”Toen mijn man nog leefde, kookte hij altijd en hadden wij grote partijen, de hele eetzaal vol. De mensen kwamen graag bij ons, hier is het sfeervol, in het hotel aan de overkant totaal niet. Drie jaar geleden is hij overleden, hij had MS en ook nog slokdarmkanker op het eind. Hij had er op het laatst helemaal geen zin meer in, meneer. Hij was pas 62, drie jaar geleden was dat.
Sinds die tijd doe ik het hotel alleen, dat moet wel. Maar met koken ben ik gestopt, dat is te veel werk en te veel gedoe met personeel, wel maak ik graag een lekker ontbijtje voor de gasten, met streekeigen dingetjes. En een mooie lunch, want er logeren hier veel wandelaars.”

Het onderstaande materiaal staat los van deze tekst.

(** * Switchboard Solana SDK: oracle account wrapper and token utilities

    A shallow embedding of
      - [javascript/solana.js/src/accounts/oracleAccount.ts] (class [OracleAccount])
      - [libraries/sbv2-utils/src/token.ts]
    together with the properties of these two files that the SDK description
    states.

    The TypeScript code is a sequence of awaited RPC calls around a few pure
    payload constructions.  Awaited calls are threaded through a small state
    and exception monad over the state of the cluster; instruction builders of
    the client libraries are kept as constructors carrying their arguments. *)

From Stdlib Require Import ZArith NArith List String Ascii Bool Lia.
From Stdlib Require Import Floats.SpecFloat.
From Stdlib Require Strings.Byte.
Import ListNotations.

Set Implicit Arguments.
Local Open Scope N_scope.

(** ** JavaScript values *)

Module JS.

(** A JS [number] is an IEEE 754 binary64 value. *)
Definition number := spec_float.

Definition prec : Z := 53.
Definition emax : Z := 1024.

Definition zero : number := S754_zero false.
Definition NaN : number := S754_nan.

(** [Number(z)] for a bigint [z], and integer literals. *)
Definition Number (z : Z) : number := binary_normalize prec emax z 0 false.

(** [BigInt(x)] for a number [x]: the integer that [x] is, and a RangeError
    ([None]) for NaN, an infinity or a number with a fractional part. *)
Definition BigInt (x : number) : option Z :=
  match x with
  | S754_zero _ => Some 0%Z
  | S754_finite s m e =>
    let magnitude :=
      if (0 <=? e)%Z then Some (Z.shiftl (Z.pos m) e)
      else if (Z.pos m mod 2 ^ (- e) =? 0)%Z then Some (Z.shiftr (Z.pos m) (- e))
      else None in
    option_map (fun v => if s then (- v)%Z else v) magnitude
  | _ => None
  end.

(** [x > y], [x <= y] on numbers: false as soon as one side is NaN. *)
Definition gt (x y : number) : bool := SFltb y x.
Definition le (x y : number) : bool := SFleb x y.
(** * The condition-tree evaluator and the lowering of [exists] conditions

    A shallow embedding of

    - [plansys2_problem_expert/Utils.cpp]: [evaluate] and its [check] /
      [apply] entry points, [replace_children_param] and [cart_product];
    - [plansys2_pddl_parser/Exists.cpp]: [Exists::getTree].

    Conventions of the embedding.

    - [double] is Rocq's primitive binary64 [float]; the literal [1e-5] denotes
      the same nearest double as the C++ literal.
    - [uint8_t] / [uint32_t] node ids are [N] with the narrowing conversions
      written out ([to_uint8], [to_uint32]).
    - A read or write outside a [std::vector], [front()] of an empty string and
      a call through a null pointer have no defined behaviour; the embedding
      stops with [Undefined] there.
    - [evaluate] and [replace_children_param] recurse along child ids, which
      may form a cycle; they take a [fuel] bound and stop with [OutOfFuel]
      when it is exhausted. *)

From Stdlib Require Import Floats NArith ZArith Lia Ascii String.
From Stdlib Require Import DecimalString DecimalN DecimalPos.
From stdpp Require Import base option list gmap strings.

#[local] Set Warnings "-inexact-float,-register-all".
#[local] Open Scope list_scope.

(** ** Messages: [plansys2_msgs::msg::Param], [Node], [Tree] *)

Module Param.
Record t : Type := mk {
  name : string;
  type : string;
  sub_types : list string
}.

#[global] Instance eq_dec : EqDecision t.
Proof. solve_decision. Defined.

Definition set_name (p : t) (v : string) : t :=
  {| name := v; type := type p; sub_types := sub_types p |}.
End Param.

Module Node.
(** The [node_type] constants the evaluator dispatches on; [UNKNOWN] stands
    for every other value of the field. *)
Inductive node_type_t : Type :=
| UNKNOWN | AND | OR | NOT | PREDICATE | FUNCTION | EXPRESSION
| FUNCTION_MODIFIER | NUMBER | CONSTANT | PARAMETER | EXISTS.

Inductive expression_type_t : Type :=
| EXPRESSION_UNKNOWN
| COMP_GE | COMP_GT | COMP_LE | COMP_LT | COMP_EQ
| ARITH_MULT | ARITH_DIV | ARITH_ADD | ARITH_SUB.

Inductive modifier_type_t : Type :=
| MODIFIER_UNKNOWN | ASSIGN | INCREASE | DECREASE | SCALE_UP | SCALE_DOWN.

Record t : Type := mk {
  node_type : node_type_t;
  expression_type : expression_type_t;
  modifier_type : modifier_type_t;
  node_id : N;
  children : list N;
  name : string;
  parameters : list Param.t;
  value : float;
  negate : bool
}.

Definition set_children (n : t) (cs : list N) : t :=
  mk (node_type n) (expression_type n) (modifier_type n) (node_id n) cs
     (name n) (parameters n) (value n) (negate n).

Definition set_parameters (n : t) (ps : list Param.t) : t :=
  mk (node_type n) (expression_type n) (modifier_type n) (node_id n)
     (children n) (name n) ps (value n) (negate n).

Definition set_value (n : t) (v : float) : t :=
  mk (node_type n) (expression_type n) (modifier_type n) (node_id n)
     (children n) (name n) (parameters n) v (negate n).

Definition is_constant_or_parameter (k : node_type_t) : bool :=
  match k with CONSTANT | PARAMETER => true | _ => false end.

Definition is_number (k : node_type_t) : bool :=
  match k with NUMBER => true | _ => false end.

Definition is_parameter (k : node_type_t) : bool :=
  match k with PARAMETER => true | _ => false end.
End Node.

Record Tree : Type := mkTree { nodes : list Node.t }.

(** ** Outcomes of a call *)

Inductive Outcome (A : Type) : Type :=
| Returns (a : A)
| Undefined
| OutOfFuel.
Arguments Returns {A} a.
Arguments Undefined {A}.
Arguments OutOfFuel {A}.

#[global] Instance Outcome_ret : MRet Outcome := @Returns.
#[global] Instance Outcome_bind : MBind Outcome := fun A B f m =>
  match m with
  | Returns a => f a
  | Undefined => Undefined
  | OutOfFuel => OutOfFuel
  end.

(** [v[i]] on a vector: defined only inside the vector. *)
Definition at_index {A : Type} (v : list A) (i : nat) : Outcome A :=
  match v !! i with
  | Some x => Returns x
  | None => Undefined
  end.

Definition to_uint8 (n : N) : N := (n mod 256)%N.
Definition to_uint32 (n : N) : N := (n mod 2 ^ 32)%N.

Definition node_at (tree : Tree) (id : N) : Outcome Node.t :=
  at_index (nodes tree) (N.to_nat id).

(** [std::find_if]: the position of the first element satisfying [f], with
    the element there; [None] is the [end()] iterator. *)
Fixpoint find_if {A : Type} (f : A -> bool) (v : list A) : option (nat * A) :=
  match v with
  | [] => None
  | x :: rest =>
      if f x then Some (0, x)
      else match find_if f rest with
           | Some (i, y) => Some (S i, y)
           | None => None
           end
  end.

Definition push_back {A : Type} (v : list A) (x : A) : list A := v ++ [x].

(** [std::tuple<bool, bool, double>] and [std::get<i>]. *)
Definition Result : Type := bool * bool * float.
Definition get0 (r : Result) : bool := r.1.1.
Definition get1 (r : Result) : bool := r.1.2.
Definition get2 (r : Result) : float := r.2.

(** ** [cart_product] *)

(** [rvvi] is the final result, [rvi] the current tuple, [me] the lists from
    the current input iterator up to [end]. Both vectors are taken by
    reference in the source, so both are returned. *)
Fixpoint cart_product (rvvi : list (list string)) (rvi : list string)
    (me : list (list string)) : list (list string) * list string :=
  match me with
  | [] => (push_back rvvi rvi, rvi)
  | mevi :: rest =>
      fold_left
        (fun acc it =>
           let r := cart_product acc.1 (push_back acc.2 it) rest in
           (r.1, removelast r.2))
        mevi (rvvi, rvi)
  end.

(** The product as the specification words it: one tuple per choice of an
    element from each list, the first list in the outermost loop. *)
Fixpoint cartesian_product_spec (lists : list (list string))
    : list (list string) :=
  match lists with
  | [] => [[]]
  | l :: rest =>
      flat_map (fun x => map (cons x) (cartesian_product_spec rest)) l
  end.

(** ** [replace_children_param] *)

Definition set_param_name (tree : Tree) (node_id : N) (i : nat) (v : string)
    : Outcome Tree :=
  n ← node_at tree node_id;
  p ← at_index (Node.parameters n) i;
  mret (mkTree (<[N.to_nat node_id :=
                   Node.set_parameters n
                     (<[i := Param.set_name p v]> (Node.parameters n))]>
                  (nodes tree))).

(** The loop over the node's own parameters: names are read from the
    argument [tree], writes go to [new_tree]. *)
Fixpoint replace_own_params (replace : gmap string string) (node_id : N)
    (params : list Param.t) (i : nat) (new_tree : Tree) : Outcome Tree :=
  match params with
  | [] => mret new_tree
  | p :: rest =>
      new_tree' ← match replace !! Param.name p with
                  | Some v => set_param_name new_tree node_id i v
                  | None => mret new_tree
                  end;
      replace_own_params replace node_id rest (S i) new_tree'
  end.

Fixpoint fold_outcome {A B : Type} (f : A -> B -> Outcome A) (l : list B)
    (a : A) : Outcome A :=
  match l with
  | [] => mret a
  | x :: rest => a' ← f a x; fold_outcome f rest a'
  end.

Fixpoint replace_children_param (fuel : nat) (tree : Tree) (node_id : N)
    (replace : gmap string string) : Outcome Tree :=
  match fuel with
  | O => OutOfFuel
  | S fuel' =>
      n ← node_at tree node_id;
      new_tree ← fold_outcome
                   (fun new_tree child_id =>
                      replace_children_param fuel' new_tree
                        (to_uint8 child_id) replace)
                   (Node.children n) tree;
      replace_own_params replace node_id (Node.parameters n) 0 new_tree
  end.
(** X7: the operations of the preprocessing graph get the names
    Placeholder, DecodeJpeg, Cast, make_batch/Const, ExpandDims, size/Const,
    ResizeBilinear, mean/Const and Sub, in this order: the three constants
    sit in scopes of their own, and no two operations share a name. *)
Theorem X7_graph_names w g input output :
  getNormalizedGraph w = inr (g, input, output) →
  map Name g = normalizedNames ∧ NoDup (map Name g).
Proof.
  unfold getNormalizedGraph, op.NewScope.
  match goal with |- context [op.runBuild ?m ?st] =>
    destruct (op.runBuild m st) as [[input' output'] st9] eqn:H end.
  unfold op.Finalize. destruct (op.err st9) eqn:Herr; [done|].
  intros [= <- <- <-].
  do 9 name_step H.
  injection H as <- <- <-.
  pose proof (wrapper_ok _ _ _ _ _ _ E7 Herr) as [Herr6 _].
  pose proof (Const_ok _ _ _ _ _ _ E6 Herr6) as [Herr5 _].
  pose proof (wrapper_ok _ _ _ _ _ _ E5 Herr5) as [Herr4 _].
  pose proof (Const_ok _ _ _ _ _ _ E4 Herr4) as [Herr3 _].
  pose proof (wrapper_ok _ _ _ _ _ _ E3 Herr3) as [Herr2 _].
  pose proof (Const_ok _ _ _ _ _ _ E2 Herr2) as [Herr1 _].
  pose proof (wrapper_ok _ _ _ _ _ _ E1 Herr1) as [Herr0 _].
  pose proof (wrapper_ok _ _ _ _ _ _ E0 Herr0) as [Herr' _].
  apply wrapper_named in E7; [|done].
  apply Const_named in E6 as (c3 & E6 & _ & Hc3); [|done].
  apply wrapper_named in E5; [|done].
  apply Const_named in E4 as (c2 & E4 & _ & Hc2); [|done].
  apply wrapper_named in E3; [|done].
  apply Const_named in E2 as (c1 & E2 & _ & Hc1); [|done].
  apply wrapper_named in E1; [|done].
  apply wrapper_named in E0; [|done].
  apply wrapper_named in E; [|done].
  rewrite E7, E6, E5, E4, E3, E2, E1, E0, E. cbn [op.graph app].
  rewrite ?map_app. cbn [map app Name]. rewrite Hc1, Hc2, Hc3.
  assert (Hnames : ∀ l, l = normalizedNames → l = normalizedNames ∧ NoDup l).
  { intros l ->. split; [done|].
    apply (bool_decide_eq_true_1 (NoDup normalizedNames)). by vm_compute. }
  apply Hnames. reflexivity.
Qed.

(** The theorem above with a library that accepts everything. *)
Lemma X7_graph_names_witness :
  ∃ g input output,
    getNormalizedGraph exampleWorld = inr (g, input, output)
    ∧ map Name g = normalizedNames ∧ NoDup (map Name g).
Proof.
  destruct (getNormalizedGraph exampleWorld) as [e|[[g input] output]] eqn:Hg;
    [by vm_compute in Hg|].
  exists g, input, output. split; [done|].
  apply (X7_graph_names exampleWorld g input output Hg).
Defined.
End GraphMore.

Section GraphShape.
Import tensorflow.

Lemma operationAt_inputs g n type inputs attrs spec :
  operationAt g n type inputs attrs → g !! n = Some spec → Input spec = inputs.
Proof. intros (spec' & Hn & _ & Hin & _) Hspec. congruence. Qed.

(** X8: the preprocessing graph is well formed and has no idle operation:
    every input of an operation is the output of an operation added before
    it, and every operation but the last feeds an operation added after
    it. *)
Theorem X8_graph_well_formed w g input output :
  getNormalizedGraph w = inr (g, input, output) →
  wellFormed g
  ∧ ∀ m, S m < length g →
      ∃ n spec, m < n ∧ g !! n = Some spec ∧ outputOf m ∈ Input spec.
Proof.
  intros (Hlen & _ & H0 & H1 & H2 & H3 & H4 & H5 & H6 & H7 & H8 & _)%getNormalizedGraph_ok.
  split.
  - intros n spec o Hspec Ho.
    pose proof (lookup_lt_Some _ _ _ Hspec) as Hn. rewrite Hlen in Hn.
    do 9 (destruct n as [|n];
      [match goal with
       | Hop : operationAt g _ _ _ _ |- _ =>
           rewrite (operationAt_inputs _ _ _ _ _ _ Hop Hspec) in Ho
       | Hop : constantAt g _ _ |- _ =>
           rewrite (operationAt_inputs _ _ _ _ _ _ Hop Hspec) in Ho
       end;
       rewrite ?elem_of_cons, elem_of_nil in Ho;
       repeat (destruct Ho as [->|Ho]; [eexists; split; [|reflexivity]; lia|]);
       done|]).
    lia.
  - intros m Hm. rewrite Hlen in Hm.
    destruct H1 as (s1 & Hs1 & _ & Hi1 & _). destruct H2 as (s2 & Hs2 & _ & Hi2 & _).
    destruct H4 as (s4 & Hs4 & _ & Hi4 & _). destruct H6 as (s6 & Hs6 & _ & Hi6 & _).
    destruct H8 as (s8 & Hs8 & _ & Hi8 & _).
    destruct m as [|[|[|[|[|[|[|[|m]]]]]]]]; [..|lia].
    + exists 1, s1. rewrite Hi1. split; [lia|]. split; [done|]. apply elem_of_cons; by left.
    + exists 2, s2. rewrite Hi2. split; [lia|]. split; [done|]. apply elem_of_cons; by left.
    + exists 4, s4. rewrite Hi4. split; [lia|]. split; [done|]. apply elem_of_cons; by left.
    + exists 4, s4. rewrite Hi4. split; [lia|]. split; [done|].
      apply elem_of_cons; right. apply elem_of_cons; by left.
    + exists 6, s6. rewrite Hi6. split; [lia|]. split; [done|]. apply elem_of_cons; by left.
    + exists 6, s6. rewrite Hi6. split; [lia|]. split; [done|].
      apply elem_of_cons; right. apply elem_of_cons; by left.
    + exists 8, s8. rewrite Hi8. split; [lia|]. split; [done|]. apply elem_of_cons; by left.
    + exists 8, s8. rewrite Hi8. split; [lia|]. split; [done|].
      apply elem_of_cons; right. apply elem_of_cons; by left.
Qed.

Ze pinkt een traan weg, draait zich even om naar de kast achter zich en legt een hand op een doos die op een plank staat. Dan vertelt ze verder:
”Er zouden vorige week nog twee wandelaars komen logeren; ze gingen eerst lekker uit eten, hadden ze gezegd. Om een uur of negen zouden ze arriveren. Ik maar wachten en wachten; ze kwamen niet opdagen. Na twaalven ging ik pas naar bed. De volgende ochtend werd er gebeld en stonden ze voor de deur, bepakt en bezakt, met honderd excuses. Graag wilden ze hun kamer betrekken. Hadden ze aan de overkant geslapen in dat vreselijke hotel. Ze konden ’s avonds dit hotel niet vinden, want het was mistig en donker en we liggen wat van de weg af. Die van de overkant hadden niets gezegd en ze gewoon een kamer gegeven alsof ze daar gereserveerd hadden.
Zulke problemen maak ik mee. Als er zich zo’n probleem voordoet hou ik altijd even dit doosje vast. Daar zit de urn in met mijn man, hij kijkt altijd met me mee.”